Although Cruz doesn’t tell the audience where he purchased the box of Cracker Jack from which he pulled this sound byte, it’s likely the continued misrepresentation of a 2014 Congressional Budget Office report.
The report showed that millions of Americans would have the financial security to voluntarily work fewer hours or retire early now that their healthcare plan was no longer directly tied to their job. Conservative media essentially reported it as mass firings.
Not only did the unemployment rate last month remain at just 4.9%, we are now in the longest streak on record of continuous private sector job gains (72 months).
As Kasich remained the friendly neighbor (who still drastically cuts women’s healthcare), Cruz and Rubio attacked Trump throughout the night in an attempt to slow down the frontrunner’s steamrolling trek to the nomination.

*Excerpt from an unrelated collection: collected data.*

(* ===== verification/KeyspaceReplay.v ===== *)
(** * Replaying a log

    Frames of [Logged] writes, executed under the context of the replica link and
    of the loader, take any store that holds the first keyspace to one that holds
    the last: every frame succeeds.  The two readers of frames, [LoadFile] and
    [replicaLoop], are then run on the bytes of a log. *)

From S2P Require Import Prelude Strconv GoLib GoText Float64 Resp RespDecode RespDecodeFacts RespParser Stream ValueObject ListWaiters.
From S2P Require Import Store StoreOps StoreFacts StoreMemory StoreInvariant StoreTheorems StorePlain StoreFrames.
From S2P Require Import Clients Slowlog Rdb Replication CommandBase Commands Executor ExecutorFacts HandlerFacts ExecutorTheorems TransactionTheorems.
From S2P Require Import Aof AofFacts FileSys AofWriter AofWriterFacts Config Server ServerRun ServerFacts RewriteFacts RewriteTheorems.
From S2P Require Import Keyspace KeyspaceOps KeyspaceCommands KeyspaceReads KeyspaceLog.

Section Replay.
Context {C : CommandEnv} (D : Z).
Hypothesis Hclock : ClockUpTo D.
Implicit Types (m : Keyspace) (st : St) (request : Request).

(** ** One frame *)

Definition Takes (v : Value) m m' : Prop := ∀ st, Stored m (ex st) → Lasting D m →
  ∃ r st', ExecuteDetailed replicationContext v st = (Ok r, st') ∧ Stored m' (ex st') ∧ UpstreamReplies r = [].

Inductive TakesAll : list Value → Keyspace → Keyspace → Prop :=
  | TakesNil m : TakesAll [] m m
  | TakesCons v vs m m1 m' : Takes v m m1 → Lasting D m1 → TakesAll vs m1 m' → TakesAll (v :: vs) m m'.

Lemma takes_dispatch v request m m' : DecodeRequest v = Ok request →
  (∀ run st, Clean st → Stored m (ex st) → Lasting D m → ∃ r st', dispatch run replicationContext request st = (Ok r, st') ∧ Stored m' (ex st') ∧ UpstreamReplies r = []) →
  Takes v m m'.
Proof.
  intros Hd Hx st Hm Hl. unfold ExecuteDetailed. rewrite Hd. unfold executeRequestDetailed. cbn [executeAt]. rewrite open_dispatch by exact I. unfold withExecutionEffects.
  match goal with |- context [dispatch ?run _ _ ?s] => destruct (Hx run s) as (r & st' & -> & Hm' & Hu); [done..|] end. by exists r, (mkSt (ex st') (eff st) (pauses st')).
Qed.

Lemma takes_write v request m m' : DecodeRequest v = Ok request → (∀ now, applyRequest now request m = Some m') → Takes v m m'.
Proof.
  intros Hd Ha. eapply takes_dispatch; [exact Hd|]. intros run st Hcl Hm Hl. destruct (proj1 (applyRequest_Some 0 request m m') (Ha 0)) as (c & Hc & _).
  destruct (dispatch_write D Hclock run replicationContext request st m c Hc Hcl Hm Hl) as (t & H). cbn zeta in H. rewrite Ha in H.
  destruct H as (a & st' & -> & _ & Hm'). by eexists _, st'.
Qed.

Lemma handlePublish_finishes ctx request : Finishes (handlePublish ctx request).
Proof.
  intros st. unfold handlePublish, hbind, hgets. destruct (_ =? 0); [by eexists _, st|].
  rewrite Encode_ok by done. unfold onHubR. destruct (deliverPubSubMessage _ _ _) as [n h]. by eexists _, _.
Qed.

Lemma takes_publish request m : Publishes request → Takes (wireValue (propagationFrame request)) m m.
Proof.
  intros (Hn & Hc & Hz). eapply (takes_dispatch _ request); [apply decode_frame; by rewrite Hn|]. intros run st Hcl Hm Hl. unfold dispatch. rewrite Hn.
  change (command run (bs "PUBLISH")) with (Some (mkSpec (inl handlePublish) validatePublishRequest false true false None)). cbv iota.
  unfold hbind at 1. cbn [validate]. unfold validatePublishRequest. rewrite Hc. cbn [Z.eqb negb validateNonEmptyPubSubChannels Pos.eqb].
  assert ((zlen (arg 0 request) =? 0) = false) as -> by (apply Z.eqb_neq; by destruct (arg 0 request)).
  unfold hret at 1. unfold runSpec, hbind at 1. rewrite now_eq. cbn [handler]. unfold hbind at 1.
  destruct (handlePublish_finishes replicationContext request (ticked st)) as (a & st1 & -> & _ & Hs1). unfold hbind at 1. rewrite now_eq. unfold hbind at 1.
  match goal with |- context [recordSlowCommand ?c request ?t ?d ?s] => destruct (recordSlow_eq c request t d s) as (sl & ->) end.
  eexists _, _. split_and!; [reflexivity| |reflexivity].
  eapply (Stored_store _ (ex (ticked st1))); [done|]. apply (Stored_ticks 1). eapply Stored_store; [exact Hs1|]. apply (Stored_ticks 1 m st Hm).
Qed.

(** ** A log *)

Lemma lasting_replicated m : Lasting D m → Lasting D (replicated m).
Proof.
  intros Hl k o. rewrite lookup_replicated. destruct (m !! k) as [o0|] eqn:Ek; [|done]. cbn. destruct o0 as [[] e]; cbn; try done; intros [= <-]; exact (Hl _ _ Ek).
Qed.

(** What the append-only file holds restores all; an identifier that was read
    from the clock would be read again. *)
Lemma durable_replays P m ps ds m' : (∀ request, P request → ¬ autoID request) → Logged D P m ps ds m' → Lasting D m → TakesAll (wireValue <$> ds) m m'.
Proof.
  intros HP. induction 1 as [m|now request m m1 m' ps ds Hreq Hs Ha Hlog IH|request m m' ps ds Hp Hlog IH]; intros Hl; [constructor| |by apply IH].
  pose proof (apply_lasting _ _ _ _ _ Hs Hl Ha) as Hl1. econstructor; [|exact Hl1|by apply IH].
  eapply takes_write; [by eapply decode_sent|]. intros now'. eapply apply_settled; [exact Hs|by apply HP|done].
Qed.

(** What the replicas are sent restores all but the streams. *)
Lemma sent_replays P m ps ds m' : Logged D P m ps ds m' → Lasting D m → TakesAll (wireValue <$> ps) (replicated m) (replicated m').
Proof.
  induction 1 as [m|now request m m1 m' ps ds Hreq Hs Ha Hlog IH|request m m' ps ds Hp Hlog IH]; intros Hl; [constructor| |].
  - pose proof (apply_lasting _ _ _ _ _ Hs Hl Ha) as Hl1. unfold forwarded. case_bool_decide as Hx.
    + rewrite <- (apply_XADD _ _ _ _ Hx Ha). by apply IH.
    + cbn [app fmap list_fmap]. econstructor; [|by apply lasting_replicated|by apply IH]. eapply takes_write; [by eapply decode_sent|].
      intros now'. eapply apply_settled; [exact Hs|by intros [? _]|]. by apply apply_replicated.
  - cbn [fmap list_fmap]. econstructor; [by apply takes_publish|by apply lasting_replicated|by apply IH].
Qed.

(** ** The loader *)

Lemma replayAll_takes frames : ∀ s fs n m m', TakesAll (wireValue <$> frames) m m' → Stored m (executor s) → Lasting D m →
  ∃ s' fs', replayAll replayOn frames n (s, fs) = (n + zlen frames, None, (s', fs')) ∧ Stored m' (executor s').
Proof.
  induction frames as [|f frames IH]; intros s fs n m m' Ht Hm Hl; inversion Ht as [|? ? ? m1 ? Hv Hl1 Hvs]; subst.
  - exists s, fs. split; [|done]. cbn [replayAll]. unfold zlen. cbn [length]. by rewrite Z.add_0_r.
  - destruct (Hv (mkSt (executor s) noEffects []) Hm Hl) as (r & st & Hx & Hst & _). cbn [replayAll]. unfold replayOn at 1, executeOn. rewrite Hx.
    pose proof (deliver_store (store (executor s)) (setExecutor (ex st) s) fs) as Hd. destruct (deliverExpired _ _ _) as [s1 fs1]. cbn [fst] in Hd.
    destruct (IH s1 fs1 (n + 1) m1 m' Hvs) as (s' & fs' & -> & Hm'); [by eapply Stored_store; [exact Hd|]|done|].
    exists s', fs'. rewrite zlen_cons. split; [|done]. do 2 f_equal. lia.
Qed.

(** ** The replica link *)

Lemma propagate_aof values s : aofWriter (propagate values s).2 = aofWriter s.
Proof.
  unfold propagate. destruct (replicaPeers (executor s)) as [r|]; [|done].
  by destruct (propagateToReplicas values (replication (executor s)) r (hub (executor s))) as [report [[repl r'] h]].
Qed.

Lemma deliver_aof before s fs : aofWriter s = None → aofWriter (deliverExpired before s fs).1 = None.
Proof.
  unfold deliverExpired. generalize (drop (length (published before)) (published (store (executor s)))). intros batches. revert s fs.
  induction batches as [|keys batches IH]; intros s fs Ha; [done|]. cbn [recordBatches]. unfold fbind.
  assert (aofWriter (recordExpiredKeys keys s fs).1 = None) as H.
  { unfold recordExpiredKeys. destruct (_ =? _); [done|]. set (s1 := onServerHub _ s). assert (aofWriter s1 = None) as Ha1 by done.
    unfold fbind, persistDurabilityFrames. rewrite bool_decide_eq_true_2 by done. cbn [orb]. unfold fret. cbv iota beta.
    match goal with |- context [if ?b then _ else _] => destruct b end; cbn [fst]; [done|]. by rewrite propagate_aof. }
  destruct (recordExpiredKeys keys s fs) as [s1 fs1]. by apply IH.
Qed.

Lemma wireValue_len v : frameOk v = true → ∃ n, EncodedLen (wireValue v) = Ok n.
Proof.
  intros (ws & -> & _ & Hw & _ & _ & ->)%frameOk_inv. eexists. rewrite EncodedLen_spec, appendEncodedValue_ok; [reflexivity|].
  cbn. rewrite forallb_Forall. apply Forall_fmap, Forall_forall. intros w Hin%Hw. cbn. by destruct w as [| | |? []|? []| | | |].
Qed.

Lemma replicaLoop_takes linkOk frames : ∀ fuel u s fs m m', (length frames < fuel)%nat → Forall (λ v, frameOk v = true) frames → aofWriter s = None →
  TakesAll (wireValue <$> frames) m m' → Stored m (executor s) → Lasting D m →
  ∃ s' fs', replicaLoop linkOk fuel (wire frames) u s fs = ((u, s'), fs') ∧ Stored m' (executor s').
Proof.
  induction frames as [|f frames IH]; intros [|fuel] u s fs m m' Hfuel Hok Ha Ht Hm Hl; try (cbn in Hfuel; lia); inversion Ht as [|? ? ? m1 ? Hv Hl1 Hvs]; subst.
  - by exists s, fs.
  - apply Forall_cons in Hok as [Hf Hok]. cbn [replicaLoop]. unfold wire. cbn [fmap list_fmap concat]. unfold fbind at 1, replicaStep. rewrite Parse_frame by done.
    destruct (wireValue_len f Hf) as [n ->]. set (s1 := setExecutor _ s). assert (Stored m (executor s1)) as Hm1 by (by eapply Stored_store; [|exact Hm]).
    destruct (Hv (mkSt (executor s1) noEffects []) Hm1 Hl) as (r & st & Hx & Hst & Hup). unfold executeOn. rewrite Hx. unfold fbind at 1.
    pose proof (deliver_store (store (executor s1)) (setExecutor (ex st) s1) fs) as Hd. pose proof (deliver_aof (store (executor s1)) (setExecutor (ex st) s1) fs Ha) as Ha2.
    destruct (deliverExpired _ _ _) as [s2 fs2]. cbn [fst] in Hd, Ha2. unfold fbind at 1, persistDurabilityFrames. rewrite bool_decide_eq_true_2 by done. cbn [orb]. unfold fret at 1. rewrite Hup. cbn [zlen length].
    apply (IH fuel u s2 fs2 m1 m'); [cbn in Hfuel; lia|done|done|done| |done]. by eapply Stored_store; [exact Hd|].
Qed.
End Replay.
Lemma unary_text input now n pos p x :
  plain_text x = true -> occurs input p (dq ++ x ++ dq) ->
  skipWhitespace input pos = p -> 2 <= n ->
  parseUnaryExpression input now n pos =
  Ok (TextNode (mkTextExpression x true false None), p + String.length (dq ++ x ++ dq)).
Proof.
  intros Hx O Hs Hn.
  unfold plain_text in Hx. apply andb_true_iff in Hx as [Hq Hc].
  apply negb_true_iff in Hq, Hc.
  assert (G0 : String.get p input = Some quote)
    by (rewrite <- (Nat.add_0_r p), O by (rewrite !str_length_app; simpl; lia); reflexivity).
  pose proof (get_lt _ _ _ G0) as Hb.
  assert (Hsp : skipWhitespace input p = p) by (apply (skip_graphic _ _ _ G0); reflexivity).
  destruct n as [|[|n]]; [lia|lia|].
  cbn [parseUnaryExpression]. rewrite Hs.
  rewrite (matchKeyword_false input "NOT" p 0 quote "N"); auto;
    [| simpl; lia | rewrite Nat.add_0_r; auto | intro E; vm_compute in E; discriminate].
  cbn [parsePrimaryExpression]. rewrite Hsp.
  destruct (Nat.leb_spec (String.length input) p); [lia|].
  replace (char_is input p "(") with false by (unfold char_is; rewrite G0; reflexivity).
  rewrite (parseToken_quoted input p x); auto.
  replace (String.eqb (dq ++ x ++ dq) "") with false by reflexivity.
  replace (Contains (dq ++ x ++ dq) ":") with false
    by (rewrite Contains_char, !ContainsChar_app, Hc; reflexivity).
  replace (HasPrefix (dq ++ x ++ dq) "time:[") with false by reflexivity.
  unfold parseTextExpression.
  replace (HasPrefix (dq ++ x ++ dq) "~") with false by reflexivity.
  rewrite unquote_plain. reflexivity.
Qed.

Lemma stops_graphic input q c :
  String.get q input = Some c -> graphic c = true -> stops input ws q.
Proof. intros Hg G; unfold stops; rewrite Hg; apply graphic_ws; auto. Qed.

Section Steps.
Variables (input : string) (now : Z).

Lemma expr_step n pos :
  parseExpression input now (S n) pos =
  bind (parseAndExpression input now n pos) (fun '(lhs, p) => orLoop input now n lhs p).
Proof. reflexivity. Qed.

Lemma and_step n pos :
  parseAndExpression input now (S n) pos =
  bind (parseUnaryExpression input now n pos) (fun '(lhs, p) => andLoop input now n lhs p).
Proof. reflexivity. Qed.

Lemma unary_not n pos p p1 :
  skipWhitespace input pos = p -> matchKeyword input "NOT" p = (true, p1) ->
  parseUnaryExpression input now (S n) pos =
  bind (parseUnaryExpression input now n p1) (fun '(e, p2) => Ok (NotExpression e, p2)).
Proof. intros E1 E2. cbn [parseUnaryExpression]. rewrite E1, E2. reflexivity. Qed.

Lemma unary_prim n pos p p1 :
  skipWhitespace input pos = p -> matchKeyword input "NOT" p = (false, p1) ->
  parseUnaryExpression input now (S n) pos = parsePrimaryExpression input now n p1.
Proof. intros E1 E2. cbn [parseUnaryExpression]. rewrite E1, E2. reflexivity. Qed.

Lemma primary_paren n p :
  skipWhitespace input p = p -> String.get p input = Some "("%char ->
  parsePrimaryExpression input now (S n) p =
  bind (parseExpression input now n (S p))
       (fun '(e, p2) =>
          let p3 := skipWhitespace input p2 in
          if Nat.leb (String.length input) p3 || negb (char_is input p3 ")")
          then Err "missing closing parenthesis"
          else Ok (e, S p3)).
Proof.
  intros E1 E2. pose proof (get_lt _ _ _ E2).
  cbn [parsePrimaryExpression]. rewrite E1.
  destruct (Nat.leb_spec (String.length input) p); [lia|].
  replace (char_is input p "(") with true by (unfold char_is; rewrite E2; reflexivity).
  reflexivity.
Qed.

Lemma andLoop_more n lhs pos q p1 :
  pos < String.length input -> skipWhitespace input pos = q ->
  matchKeyword input "AND" q = (true, p1) ->
  andLoop input now (S n) lhs pos =
  bind (parseUnaryExpression input now n p1)
       (fun '(rhs, p2) => andLoop input now n (AndExpression lhs rhs) p2).
Proof.
  intros L E1 E2. cbn [andLoop].
  destruct (Nat.ltb_spec pos (String.length input)); [|lia].
  rewrite E1, E2. reflexivity.
Qed.

Lemma andLoop_done n lhs pos q p1 :
  pos < String.length input -> skipWhitespace input pos = q ->
  matchKeyword input "AND" q = (false, p1) -> lookaheadForExpression input p1 = false ->
  andLoop input now (S n) lhs pos = Ok (lhs, p1).
Proof.
  intros L E1 E2 E3. cbn [andLoop].
  destruct (Nat.ltb_spec pos (String.length input)); [|lia].
  rewrite E1, E2, E3. reflexivity.
Qed.

Lemma orLoop_more n lhs pos q p1 :
  pos < String.length input -> skipWhitespace input pos = q ->
  matchKeyword input "OR" q = (true, p1) ->
  orLoop input now (S n) lhs pos =
  bind (parseAndExpression input now n p1)
       (fun '(rhs, p2) => orLoop input now n (OrExpression lhs rhs) p2).
Proof.
  intros L E1 E2. cbn [orLoop].
  destruct (Nat.ltb_spec pos (String.length input)); [|lia].
  rewrite E1, E2. reflexivity.
Qed.

End Steps.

The tactic resulted in a bad improv act you would see at your local bar’s open mic night.
Ronald Reagan envisioned former General and Secretary of State Colin Powell as the future of the party, I could only imagine his reaction to the star of NBC’s “The Apprentice” leading in the polls.
The Grand Old Party is dying… figuratively and literally.
Trump has epitomized the hate, xenophobia and religious demagoguery displayed by the Tea Party. Like a parasite, the Tea Party fed off of the GOP’s gastrointestinal tract (of which the GOP was more than happy to supply) for the last seven years. Now, it’s eating the body.
Rubio and Cruz’s desperate attacks against Trump are like watching the establishment itself fight off death. However, there is seemingly no silver bullet to stop Trump’s ascent.
Among last Thursday’s dick and yoga comments, Donald Trump was cheered for his support of torture and killing the families of terrorists. It’s as if Kevin Smith wrote a sequel to Eli Roth’s “Hostel.”
The last debate lowered the bar practically to the floor. This week’s debate in Miami, Florida may begin with a limbo dance.